### Task
Among the entries below, please show each line that carries the word "kinds".

Collected data
(* ===== verification/Watches.v ===== *)
(** * What the controllers watch and what their cache holds

    [Add] of controllers/instanaagent_controller.go, [AddRemote] of
    remoteagent_controller.go and [getCacheOptions] of main.go: the kinds of
    objects whose events trigger a reconciliation, and of which kinds the
    operator sees only the objects that carry its label.  Both are data that
    controller-runtime interprets.  It is not part of the repository: its
    operations are a class, [ControllerRuntime], and what its documentation
    says of them a class of laws; likewise for its cache.  What the data lead
    to for the objects the operator applies is proved for every runtime and
    cache that keep these laws. *)
From S2P Require Import Prelude GoStd Errors K8sTypes ApiTypes Effects Cluster Client.
From S2P Require Import Transformations Lifecycle OperatorUtils StatusHelpers Status EventFilter Helpers Reconcile Etcd.
From S2P Require Import VolumeBuilder Secrets AgentObjects SensorObjects DaemonSet K8sDeployment.
From S2P Require Import Deferring Controllers Resources.
From S2P Require Import RemoteStatus RemoteObjects RemoteDeployment RemoteControllers.

(** ** Objects that are watched *)

(** The Go types given to the builder of a controller and to the cache. *)
Inductive object_type :=
  | TInstanaAgent | TInstanaAgentRemote | TNamespace | TDaemonSet | TDeployment
  | TConfigMap | TSecret | TService | TServiceAccount | TClusterRole
  | TClusterRoleBinding | TRole | TRoleBinding | TPodDisruptionBudget | TUnstructured.
#[export] Instance object_type_eq_dec : EqDecision object_type.
Proof. solve_decision. Defined.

### Answer section
    remoteagent_controller.go and [getCacheOptions] of main.go: the kinds of
    objects whose events trigger a reconciliation, and of which kinds the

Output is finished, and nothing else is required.